*Work to complete:*
Go through the records below and show every line with the string "closed".

(Collected data)
┄┄┄┄┄┄

Definition set_loops (ls : list lstate) (r : run) : run :=
  mkRun (pollDone r) (handlerDone r) (ctxDone r) ls (errs r) (main r) (received r) (settled r) (failures r).
Definition set_main (m : mstate) (r : run) : run :=
  mkRun (pollDone r) (handlerDone r) (ctxDone r) (loops r) (errs r) m (received r) (settled r) (failures r).
Definition set_errs (es : list error) (r : run) : run :=
  mkRun (pollDone r) (handlerDone r) (ctxDone r) (loops r) es (main r) (received r) (settled r) (failures r).
Definition stop (r : run) : run :=
  mkRun true (handlerDone r) (ctxDone r) (loops r) (errs r) (main r) (received r) (settled r) (failures r).
Definition interrupt (r : run) : run :=
  mkRun (pollDone r) true (ctxDone r) (loops r) (errs r) (main r) (received r) (settled r) (failures r).
(** A cancelled caller's context cancels [pollCtx] with it. *)
Definition cancel_ctx (r : run) : run :=
  mkRun true (handlerDone r) true (loops r) (errs r) (main r) (received r) (settled r) (failures r).
Definition log_received (t : Task) (r : run) : run :=
  mkRun (pollDone r) (handlerDone r) (ctxDone r) (loops r) (errs r) (main r) (received r ++ [t]) (settled r) (failures r).
Definition log_settled (xs : list (Task * settlement)) (r : run) : run :=
  mkRun (pollDone r) (handlerDone r) (ctxDone r) (loops r) (errs r) (main r) (received r) (settled r ++ xs) (failures r).
Definition log_failure (e : error) (r : run) : run :=
  mkRun (pollDone r) (handlerDone r) (ctxDone r) (loops r) (errs r) (main r) (received r) (settled r) (failures r ++ [e]).

(** [Run] after [start]. *)
Definition new_run : run :=
  mkRun false false false (replicate (Z.to_nat (concurrency w)) LNew) [] Selecting [] [] [].

(** The end of [loop]: with an error it goes on to the channel. *)
Definition leave (i : nat) (err : option error) (r : run) : run :=
  match err with
  | None => set_loops (<[i := LDone]> (loops r)) r
  | Some e => log_failure e (set_loops (<[i := LFail e]> (loops r)) r)
  end.

(** [loop]: the answer of [NewConsumer]. *)
Definition loop_consumer (i : nat) (answer : option error) (r : run) : run :=
  match answer with
  | None => set_loops (<[i := LTop]> (loops r)) r
  | Some err => if isNormalStopError (pollDone r) err then leave i None r else leave i (Some err) r
  end.

(** The select at the top of the loop. *)
Definition loop_top (i : nat) (r : run) : run :=
  if pollDone r then leave i None r else set_loops (<[i := LReceiving]> (loops r)) r.

(** The answer of [Receive]; [None] is a nil delivery or one with a nil task. *)
Definition loop_received (i : nat) (answer : option Task + error) (r : run) : run :=
  match answer with
  | inr err => if isNormalStopError (pollDone r) err then leave i None r else leave i (Some err) r
  | inl None => set_loops (<[i := LTop]> (loops r)) r
  | inl (Some t) => log_received t (set_loops (<[i := LProcess t]> (loops r)) r)
  end.

(** The handlers answer as they do under the context of the moment: [w'] has the
    worker's configuration and handlers for the same task types. *)
Definition behaves (w' : workerConfig) : Prop :=
  dom (handlers w') = dom (handlers w) /\ wMaxAttempts w' = wMaxAttempts w /\ wBackoff w' = wBackoff w /\
  wRetryIf w' = wRetryIf w /\ queue w' = queue w /\ consumerName w' = consumerName w /\ observer w' = observer w.

(** [process] has returned. *)
Definition loop_processed (i : nat) (t : Task) (w' : workerConfig) (settle : settlement -> option error) (r : run) : run :=
  let '(ss, _, err) := process Error settle w' t in
  let r := log_settled ((fun x => (t, x)) <$> ss) r in
  match err with
  | None => set_loops (<[i := LTop]> (loops r)) r
  | Some e => if ctxDone r && isStopError e then leave i None r else leave i (Some e) r
  end.

(** The steps of a run.  [wg.Wait] sees all loops done; a select with two ready
    cases takes either. *)
Inductive rstep (r : run) : run -> Prop :=
| r_consumer i answer : loops r !! i = Some LNew -> rstep r (loop_consumer i answer r)
| r_top i : loops r !! i = Some LTop -> rstep r (loop_top i r)
| r_received i answer : loops r !! i = Some LReceiving -> rstep r (loop_received i answer r)
| r_processed i t w' settle :
    loops r !! i = Some (LProcess t) -> behaves w' -> rstep r (loop_processed i t w' settle r)
| r_send i e :
    loops r !! i = Some (LFail e) -> (length (errs r) < length (loops r))%nat ->
    rstep r (set_errs (errs r ++ [e]) (set_loops (<[i := LSent]> (loops r)) r))
| r_stop i : loops r !! i = Some LSent -> rstep r (stop (set_loops (<[i := LStopped]> (loops r)) r))
| r_interrupt i : loops r !! i = Some LStopped -> rstep r (interrupt (set_loops (<[i := LDone]> (loops r)) r))
| r_workersDone :
    main r = Selecting -> Forall (fun l => l = LDone) (loops r) ->
    rstep r (match errs r with
             | [] => set_main (Finished None) r
             | e :: es => set_errs es (set_main (Finished (Some e)) r)
             end)
| r_err e es :
    main r = Selecting -> errs r = e :: es ->
    rstep r (interrupt (stop (set_errs es (set_main (Draining e) r))))
| r_drained e :
    main r = Draining e -> Forall (fun l => l = LDone) (loops r) -> rstep r (set_main (Finished (Some e)) r)
| r_cancel : ctxDone r = false -> rstep r (cancel_ctx r)
| r_afterfunc : ctxDone r = true -> handlerDone r = false -> rstep r (interrupt (stop r)).

(** ** The worker and its callers *)

(** A caller of [Stop]: before [lifecycle], before [stop()], at its first and its
    second select, or returned. *)
Inductive sstate :=
| SNew | SGot (k : nat) | SFirst (k : nat) | SSecond (k : nat) | SReturned (k : option nat) (err : option error).

(** [current] is the run whose channel [w.done] is; the runs there were, callers
    of [Stop], and how many calls of [Run] were refused. *)
Record system := mkSystem { current : option nat; runs : list run; stops : list sstate; refused : nat }.

Definition closed (s : system) (k : nat) : bool :=
  match runs s !! k with Some r => match main r with Returned _ => true | _ => false end | None => false end.

(** [start]: refused while a run is current. *)
Definition call_run (s : system) : system :=
  match current s with
  | Some _ => mkSystem (current s) (runs s) (stops s) (S (refused s))
  | None => mkSystem (Some (length (runs s))) (runs s ++ [new_run]) (stops s) (refused s)
  end.

(** The deferred calls: [stop], [interrupt] and [finish]. *)
Definition finish (k : nat) (r : run) (res : option error) (s : system) : system :=
  mkSystem (if decide (current s = Some k) then None else current s)
    (<[k := set_main (Returned res) (interrupt (stop r))]> (runs s)) (stops s) (refused s).

Definition set_stop (j : nat) (x : sstate) (s : system) : system :=
  mkSystem (current s) (runs s) (<[j := x]> (stops s)) (refused s).

(** The steps of a caller of [Stop]. *)
Inductive stop_step (s : system) (j : nat) : system -> Prop :=
| s_lifecycle :
    stops s !! j = Some SNew ->
    stop_step s j (set_stop j (match current s with None => SReturned None None | Some k => SGot k end) s)
| s_stop k r :
    stops s !! j = Some (SGot k) -> runs s !! k = Some r ->
    stop_step s j (set_stop j (SFirst k) (mkSystem (current s) (<[k := stop r]> (runs s)) (stops s) (refused s)))
| s_first k :
    stops s !! j = Some (SFirst k) ->
    stop_step s j (set_stop j (if closed s k then SReturned (Some k) None else SSecond k) s)
| s_done k :
    stops s !! j = Some (SSecond k) -> closed s k = true -> stop_step s j (set_stop j (SReturned (Some k) None) s)
| s_ctx k r e :
    stops s !! j = Some (SSecond k) -> runs s !! k = Some r ->
    stop_step s j (set_stop j (SReturned (Some k) (Some e))
      (mkSystem (current s) (<[k := interrupt r]> (runs s)) (stops s) (refused s))).

Inductive step (s : system) : system -> Prop :=
| step_run : step s (call_run s)
| step_inside k r r' :
    runs s !! k = Some r -> rstep r r' -> step s (mkSystem (current s) (<[k := r']> (runs s)) (stops s) (refused s))
| step_finish k r res :
    runs s !! k = Some r -> main r = Finished res -> step s (finish k r res s)
| step_stop : step s (mkSystem (current s) (runs s) (stops s ++ [SNew]) (refused s))
| step_stopping j s' : stop_step s j s' -> step s s'.

Definition NewWorker : system := mkSystem None [] [] 0.

Inductive reachable : system -> Prop :=
| reach_new : reachable NewWorker
| reach_step s s' : reachable s -> step s s' -> reachable s'.

(** ** The invariant of a run *)

Definition processing (l : lstate) : list Task := match l with LProcess t => [t] | _ => [] end.
Definition failing (l : lstate) : list error := match l with LFail e => [e] | _ => [] end.
(** A loop that is on its way out; those before it never fail twice. *)
Definition leaving (l : lstate) : nat := match l with LFail _ | LSent | LStopped | LDone => 1 | _ => 0 end.
Definition sending (l : lstate) : nat := match l with LFail _ => 1 | _ => 0 end.

Definition taken (m : mstate) : list error :=
  match m with Draining e | Finished (Some e) | Returned (Some e) => [e] | _ => [] end.

Definition all_done (r : run) : Prop := Forall (fun l => l = LDone) (loops r).

Definition main_ok (r : run) : Prop :=
  match main r with
  | Selecting => True
  | Draining _ => pollDone r = true
  | Finished res => all_done r /\ (res = None -> errs r = [])
  | Returned res => all_done r /\ (res = None -> errs r = []) /\ pollDone r = true /\ handlerDone r = true
  end.

Record run_ok (r : run) : Prop := {
  ro_received : received r ≡ₚ (settled r).*1 ++ (loops r ≫= processing);
  ro_settled : Forall (fun p => exists w', behaves w' /\ p.2 = verdict Error w' p.1) (settled r);
  ro_failures : failures r ≡ₚ taken (main r) ++ errs r ++ (loops r ≫= failing);
  ro_once : (length (failures r) <= sum_list_with leaving (loops r))%nat;
  ro_main : main_ok r
}.

(** A change of one loop. *)
Lemma bind_change {A B} (f : A -> list B) (l : list A) i x y :
  l !! i = Some x -> f x = f y -> <[i := y]> l ≫= f ≡ₚ l ≫= f.
Proof.
  intros Hi Hf. pose proof (bind_insert_perm f l i x y Hi) as H. rewrite Hf in H. by apply Permutation_app_inv_l in H.
Qed.

Lemma leaving_change ls i x y :
  ls !! i = Some x -> (leaving x <= leaving y)%nat -> (sum_list_with leaving ls <= sum_list_with leaving (<[i := y]> ls))%nat.
Proof. intros Hi Hl. pose proof (sum_list_with_insert leaving ls i x y Hi). lia. Qed.

Lemma not_all_done r i x : loops r !! i = Some x -> x <> LDone -> ~ all_done r.
Proof. intros Hi Hx Hd. apply Hx. by apply (Forall_lookup_1 _ _ _ _ Hd Hi). Qed.

(** A loop that is not done keeps [Run] from finishing. *)
Lemma main_open r i x ls' :
  main_ok r -> loops r !! i = Some x -> x <> LDone -> main_ok (set_loops ls' r).
Proof.
  unfold main_ok. intros Hm Hi Hx. cbn [main set_loops]. destruct (main r); cbn; [done|done|..];
    by destruct (not_all_done r i x Hi Hx); destruct Hm as (? & _).
Qed.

┄┄┄┄┄┄

*Response to the exercise:*
Definition closed (s : system) (k : nat) : bool :=
    stop_step s j (set_stop j (if closed s k then SReturned (Some k) None else SSecond k) s)
    stops s !! j = Some (SSecond k) -> closed s k = true -> stop_step s j (set_stop j (SReturned (Some k) None) s)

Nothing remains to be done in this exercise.